INFORMATION SUPPLIED START

(** * Dockerfile.py: generation and building of the pi-hole Dockerfiles

    A shallow embedding of [Dockerfile.py].  The script renders one template
    per selected record of a static table and then runs the container tool
    once or twice per selected (OS, architecture) pair.  Its effects (files
    written, console output, processes started, uncaught exceptions) are
    modelled by a state-and-error monad; the external libraries and the
    environment (jinja2, docopt's printing of the argument dictionary, the
    file system, the container tool) are parameters.

    The script runs in a [world], where every program is found, every
    process ends and jinja2 renders what it is given, and on a [host], where
    [Popen] can raise, [wait()] can block on a pipe that nobody reads, and
    jinja2 can fail to compile or to render; the functions on a host carry
    the suffix [_on] and do what those in the world do whenever none of
    this happens. *)

From Stdlib Require Import Ascii.
From stdpp Require Import base list strings gmap.

(** ** Python text operations on lists of characters *)

Section text.
Context {A : Type} `{!EqDecision A}.

(** [p] occurs in [s] as a contiguous block (Python's [p in s]). *)
Definition infix_of (p s : list A) : Prop := ∃ a b, s = a ++ p ++ b.
(* ===== verification/GoStrings.v ===== *)
(** The part of Go's [strings] and [sort] packages the program uses, on byte
    strings.  A Go [string] is a sequence of bytes and so is [string] here.
    Separators and cut sets are single bytes, as in every call of the program. *)

From S2P Require Import Prelude.

Definition slash : ascii := "/"%char.
Definition dot : ascii := "."%char.
Definition colon : ascii := ":"%char.

(** The bytes of a string. *)
Abbreviation bytes := String.list_ascii_of_string.

(** The string of one byte. *)
Definition chr (c : ascii) : string := String c "".

(** ** strings.Split, strings.Join, strings.SplitN(s, sep, 2) *)

Fixpoint Split (s : string) (sep : ascii) : list string :=
  match s with
  | "" => [""]
  | String c s' =>
      if decide (c = sep) then "" :: Split s' sep
      else match Split s' sep with
           | [] => [chr c]
           | w :: ws => String c w :: ws
           end
  end.

Fixpoint Join (xs : list string) (sep : ascii) : string :=
  match xs with
  | [] => ""
  | [x] => x
  | x :: xs' => x +:+ String sep (Join xs' sep)
  end.

(** [strings.SplitN(s, sep, 2)]: one piece when [sep] does not occur, else the
    text before and after its first occurrence. *)
Definition SplitN2 (s : string) (sep : ascii) : list string :=
  match Split s sep with
  | [] => []
  | [w] => [w]
  | w :: ws => [w; Join ws sep]
  end.

(** ** strings.Trim with a one-byte cut set *)

Fixpoint TrimLeft (s : string) (c : ascii) : string :=
  match s with
  | "" => ""
  | String a s' => if decide (a = c) then TrimLeft s' c else s
  end.

Fixpoint TrimRight (s : string) (c : ascii) : string :=
  match s with
  | "" => ""
  | String a s' =>
      match TrimRight s' c with
      | "" => if decide (a = c) then "" else chr a
      | t => String a t
      end
  end.

Definition Trim (s : string) (c : ascii) : string := TrimRight (TrimLeft s c) c.

(** ** strings.Fields

    Splits around runs of Unicode white space.  The white-space code points in
    UTF-8 are one to three bytes long and start with a byte that continues no
    other code point, so looking for them at every byte is exact, also in a
    string that is not valid UTF-8. *)

Definition byte (n : nat) : ascii := Ascii.ascii_of_nat n.

Definition space_len (s : string) : nat :=
  match s with
  | "" => 0
  | String a s' =>
      let n := Ascii.nat_of_ascii a in
      if decide (9 ≤ n ≤ 13 ∨ n = 32) then 1
      else match s' with
           | "" => 0
           | String b s'' =>
               let m := Ascii.nat_of_ascii b in
               if decide (n = 194 ∧ (m = 133 ∨ m = 160)) then 2
               else match s'' with
                    | "" => 0
                    | String c _ =>
                        let k := Ascii.nat_of_ascii c in
                        if decide ((n = 225 ∧ m = 154 ∧ k = 128)
                                   ∨ (n = 226 ∧ m = 128 ∧ (128 ≤ k ≤ 138 ∨ k = 168 ∨ k = 169 ∨ k = 175))
                                   ∨ (n = 226 ∧ m = 129 ∧ k = 159)
                                   ∨ (n = 227 ∧ m = 128 ∧ k = 128))
                        then 3 else 0
                    end
           end
  end.

(** [skip] counts the bytes left of the white space being passed, [cur] is the
    word being read. *)
Fixpoint fields_go (s : string) (skip : nat) (cur : string) : list string :=
  match s with
  | "" => if decide (cur = "") then [] else [cur]
  | String c s' =>
      match skip with
      | S k => fields_go s' k cur
      | 0 =>
          match space_len s with
          | 0 => fields_go s' 0 (cur +:+ chr c)
          | S k => if decide (cur = "") then fields_go s' k ""
                   else cur :: fields_go s' k ""
          end
      end
  end.

Definition Fields (s : string) : list string := fields_go s 0 "".

(** ** sort.Sort(sort.Reverse(sort.StringSlice(xs)))

    String comparison is bytewise; equal strings are indistinguishable, so the
    sorted slice is unique whatever algorithm [sort.Sort] runs. *)

Definition ge_string (a b : string) : Prop := String.le b a.
#[export] Instance ge_string_dec : RelDecision ge_string.
Proof. intros a b. unfold ge_string. apply _. Defined.
#[export] Instance ge_string_total : Total ge_string.
Proof. intros a b. unfold ge_string. destruct (String.le_total a b); auto. Qed.
#[export] Instance ge_string_trans : Transitive ge_string.
Proof. intros a b c H1 H2. unfold ge_string in *. by etrans. Qed.
#[export] Instance ge_string_antisymm : AntiSymm (=) ge_string.
Proof. intros a b H1 H2. unfold ge_string in *. by apply (anti_symm String.le). Qed.

Definition sort_reverse (xs : list string) : list string := merge_sort ge_string xs.

Lemma sort_reverse_perm xs : sort_reverse xs ≡ₚ xs.
Proof. apply merge_sort_Permutation. Qed.

Lemma sort_reverse_sorted xs : StronglySorted ge_string (sort_reverse xs).
Proof. apply StronglySorted_merge_sort; apply _. Qed.

(** * Lemmas on Split and Join *)

Lemma Split_ne s sep : Split s sep ≠ [].
Proof. destruct s as [|c s]; simpl; [done|]. case_decide; [done|]. by destruct (Split s sep). Qed.

Lemma Split_cons_ne c s sep w ws :
  c ≠ sep → Split s sep = w :: ws → Split (String c s) sep = String c w :: ws.
Proof. intros Hc Hs. simpl. rewrite decide_False by done. by rewrite Hs. Qed.

Lemma Join_Split s sep : Join (Split s sep) sep = s.
Proof.
  induction s as [|c s IH]; simpl; [done|]. case_decide as Hc.
  - subst. destruct (Split s sep) eqn:E; [by destruct (Split_ne s sep)|].
    rewrite <- IH. done.
  - destruct (Split s sep) as [|w ws] eqn:E; [by destruct (Split_ne s sep)|].
    rewrite <- IH. by destruct ws.
Qed.

Lemma Split_inj s t sep : Split s sep = Split t sep → s = t.
Proof. intros H. by rewrite <- (Join_Split s sep), H, Join_Split. Qed.

(** No piece contains the separator. *)
Lemma Split_no_sep s sep w : w ∈ Split s sep → sep ∉ bytes w.
Proof.
  revert w. induction s as [|c s IH]; intros w; simpl.
  - intros ->%list_elem_of_singleton. apply not_elem_of_nil.
  - case_decide as Hc.
    + intros [->|Hw]%elem_of_cons; [apply not_elem_of_nil|auto].
    + destruct (Split s sep) as [|v vs] eqn:E.
      { by destruct (Split_ne s sep). }
      intros [->|Hw]%elem_of_cons; simpl.
      * intros [->|Hin]%elem_of_cons; [done|]. by apply (IH v); [left|].
      * apply IH. by right.
Qed.

Lemma Split_single s sep : sep ∉ bytes s → Split s sep = [s].
Proof.
  induction s as [|c s IH]; simpl; [done|].
  rewrite not_elem_of_cons. intros [Hc Hs].
  rewrite decide_False by congruence. by rewrite IH.
Qed.

Lemma string_app_cons c s t : String c s +:+ t = String c (s +:+ t).
Proof. reflexivity. Qed.

Lemma bytes_app s t : bytes (s +:+ t) = bytes s ++ bytes t.
Proof. induction s as [|c s IH]; [done|]. rewrite string_app_cons. cbn. by rewrite <- IH. Qed.

Lemma string_app_nil_r s : s +:+ "" = s.
Proof. induction s as [|c s IH]; [done|]. by rewrite string_app_cons, IH. Qed.

Lemma string_app_assoc s t u : (s +:+ t) +:+ u = s +:+ (t +:+ u).
Proof. induction s as [|c s IH]; [done|]. rewrite !string_app_cons. by rewrite IH. Qed.

Lemma Split_app s t sep :
  sep ∉ bytes s → Split (s +:+ String sep t) sep = s :: Split t sep.
Proof.
  induction s as [|c s IH].
  - intros _. change (Split (String sep t) sep = "" :: Split t sep). simpl.
    by rewrite decide_True.
  - cbn [String.list_ascii_of_string]. rewrite not_elem_of_cons. intros [Hc Hs].
    rewrite string_app_cons. by rewrite (Split_cons_ne _ _ _ s (Split t sep)); [|congruence|auto].
Qed.

Lemma Join_cons x xs sep : xs ≠ [] → Join (x :: xs) sep = x +:+ String sep (Join xs sep).
Proof. by destruct xs. Qed.

Lemma Split_Join xs sep :
  xs ≠ [] → Forall (λ w, sep ∉ bytes w) xs → Split (Join xs sep) sep = xs.
Proof.
  induction xs as [|x xs IH]; [done|]. intros _ [Hx Hxs]%Forall_cons.
  destruct (decide (xs = [])) as [->|Hne]; [by apply Split_single|].
  rewrite Join_cons by done. rewrite Split_app by done. by rewrite IH.
Qed.

Lemma Join_app xs ys sep :
  xs ≠ [] → ys ≠ [] → Join (xs ++ ys) sep = Join xs sep +:+ String sep (Join ys sep).
Proof.
  intros Hx Hy. induction xs as [|x xs IH]; [done|]. simpl app.
  destruct (decide (xs = [])) as [->|Hne].
  - simpl app. by rewrite Join_cons.
  - rewrite !Join_cons by (try done; by destruct xs). rewrite IH by done.
    by rewrite string_app_assoc.
Qed.

Lemma Split_app_gen s t sep : Split (s +:+ String sep t) sep = Split s sep ++ Split t sep.
Proof.
  rewrite <- (Join_Split s sep) at 1.
  pose proof (Split_ne s sep) as Hne.
  assert (Forall (λ w, sep ∉ bytes w) (Split s sep)) as Hf
    by (apply Forall_forall; intros w Hw; by eapply Split_no_sep).
  revert Hne Hf. generalize (Split s sep) as xs. induction xs as [|x xs IH]; [done|].
  intros _ [Hx Hxs]%Forall_cons. destruct (decide (xs = [])) as [->|Hne].
  - simpl. by apply Split_app.
  - rewrite Join_cons, string_app_assoc, string_app_cons by done.
    rewrite Split_app by done. by rewrite IH.
Qed.

(** ** Lemmas on Trim *)

(** [ends_ok c s]: the string is empty, or neither starts nor ends with [c]. *)
Definition first_ne (c : ascii) (s : string) : Prop :=
  match s with "" => True | String a _ => a ≠ c end.

Lemma TrimLeft_id s c : first_ne c s → TrimLeft s c = s.
Proof. destruct s as [|a s]; simpl; [done|]. intros Ha. by rewrite decide_False. Qed.

Lemma TrimRight_app_ne s t c :
  TrimRight t c ≠ "" → TrimRight (s +:+ t) c = s +:+ TrimRight t c.
Proof.
  intros Ht. induction s as [|a s IH]; [done|]. rewrite !string_app_cons. simpl.
  rewrite IH. destruct (s +:+ TrimRight t c) eqn:E; [|done].
  exfalso. apply Ht. destruct s; [exact E|done].
Qed.

Lemma TrimRight_id_no s c : c ∉ bytes s → TrimRight s c = s.
Proof.
  induction s as [|a s IH]; [done|]. cbn [String.list_ascii_of_string].
  rewrite not_elem_of_cons. intros [Ha Hs]. simpl. rewrite IH by done.
  destruct s; [by rewrite decide_False by congruence|done].
Qed.

Lemma first_ne_no s c : c ∉ bytes s → first_ne c s.
Proof. destruct s as [|a s]; [done|]. cbn. rewrite not_elem_of_cons. intros []. congruence. Qed.

Lemma first_ne_app s t c : s ≠ "" → first_ne c s → first_ne c (s +:+ t).
Proof. by destruct s. Qed.

(** Joining non-empty separator-free words gives a text that [Trim] keeps. *)
Lemma Trim_Join xs sep :
  Forall (λ w, w ≠ "" ∧ sep ∉ bytes w) xs → Trim (Join xs sep) sep = Join xs sep.
Proof.
  intros Hxs. unfold Trim. rewrite TrimLeft_id.
  - induction xs as [|x xs IH]; [done|]. apply Forall_cons in Hxs as [[Hx Hn] Hxs].
    destruct (decide (xs = [])) as [->|Hne]; [by apply TrimRight_id_no|].
    rewrite Join_cons by done. change (String sep (Join xs sep)) with (chr sep +:+ Join xs sep).
    assert (Join xs sep ≠ "") as Hj.
    { destruct xs as [|y ys]; [done|]. apply Forall_cons in Hxs as [[Hy _] _].
      destruct ys; [done|]. rewrite Join_cons by done. by destruct y. }
    specialize (IH Hxs).
    assert (TrimRight (chr sep +:+ Join xs sep) sep = chr sep +:+ Join xs sep) as Hs
      by (rewrite TrimRight_app_ne; by rewrite IH).
    by rewrite TrimRight_app_ne; rewrite Hs.
  - destruct xs as [|x [|y ys]]; [done| |]; apply Forall_cons in Hxs as [[Hx Hn] _].
    + by apply first_ne_no.
    + rewrite Join_cons by done. apply first_ne_app; [done|]. by apply first_ne_no.
Qed.

(** A leading separator is trimmed away. *)
Lemma Trim_cons s c : Trim (String c s) c = Trim s c.
Proof. unfold Trim. simpl. by rewrite decide_True. Qed.

Lemma Split_sep s c : Split (String c s) c = "" :: Split s c.
Proof. simpl. by rewrite decide_True. Qed.

(** Trimming takes away empty words only. *)
Lemma TrimRight_Split s c : ∃ k, Split s c = Split (TrimRight s c) c ++ replicate k "".
Proof.
  induction s as [|a s [k IH]]; [by exists 0|]. simpl TrimRight.
  destruct (TrimRight s c) as [|b t] eqn:Ht.
  - simpl in IH. case_decide as Ha; subst.
    + exists (S k). by rewrite Split_sep, IH.
    + exists k. simpl. by rewrite !decide_False, IH.
  - exists k. destruct (decide (a = c)) as [->|Ha].
    + by rewrite !Split_sep, IH.
    + destruct (Split (String b t) c) as [|w ws] eqn:Hw; [by apply Split_ne in Hw|].
      rewrite (Split_cons_ne _ _ _ _ _ Ha IH). by rewrite (Split_cons_ne _ _ _ _ _ Ha Hw).
Qed.

Lemma TrimLeft_Split s c : ∃ k, Split s c = replicate k "" ++ Split (TrimLeft s c) c.
Proof.
  induction s as [|a s [k IH]]; [by exists 0|]. simpl TrimLeft. case_decide as Ha; [|by exists 0].
  subst. exists (S k). by rewrite Split_sep, IH.
Qed.

Lemma Trim_Split s c : ∃ j k, Split s c = replicate j "" ++ Split (Trim s c) c ++ replicate k "".
Proof.
  destruct (TrimLeft_Split s c) as [j Hj]. destruct (TrimRight_Split (TrimLeft s c) c) as [k Hk].
  exists j, k. by rewrite Hj, Hk.
Qed.

(** ** Substrings *)

Lemma substring_all s : String.substring 0 (String.length s) s = s.
Proof. induction s as [|c s IH]; [done|]. simpl. by rewrite IH. Qed.

(** A string is its first [n] bytes and the rest. *)
Lemma substring_split n s :
  String.substring 0 n s +:+ String.substring n (String.length s - n) s = s.
Proof.
  revert s. induction n as [|n IH]; intros s.
  - rewrite Nat.sub_0_r, substring_all. by destruct s.
  - destruct s as [|c s]; [done|]. simpl. rewrite string_app_cons. by rewrite IH.
Qed.

Lemma substring_take_length n s : n ≤ String.length s → String.length (String.substring 0 n s) = n.
Proof.
  revert n. induction s as [|c s IH]; intros [|n] H; simpl in *; try done; try lia.
  rewrite IH; lia.
Qed.

Lemma string_length_app s t : String.length (s +:+ t) = String.length s + String.length t.
Proof. induction s as [|c s IH]; [done|]. rewrite string_app_cons. simpl. by rewrite IH. Qed.

Lemma string_prefix_app s t : String.prefix s (s +:+ t) = true.
Proof.
  induction s as [|c s IH]; [by destruct t|]. rewrite string_app_cons. simpl.
  by destruct (ascii_dec c c).
Qed.

(** What follows a prefix. *)
Lemma substring_drop_app s t :
  String.substring (String.length s) (String.length t) (s +:+ t) = t.
Proof. induction s as [|c s IH]; [apply substring_all|]. rewrite string_app_cons. simpl. apply IH. Qed.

INFORMATION SUPPLIED END

## TASK REQUIREMENTS
In the records above, find every line containing the word "skip" and show it.

## TASK RESULT
(** [skip] counts the bytes left of the white space being passed, [cur] is the
Fixpoint fields_go (s : string) (skip : nat) (cur : string) : list string :=
      match skip with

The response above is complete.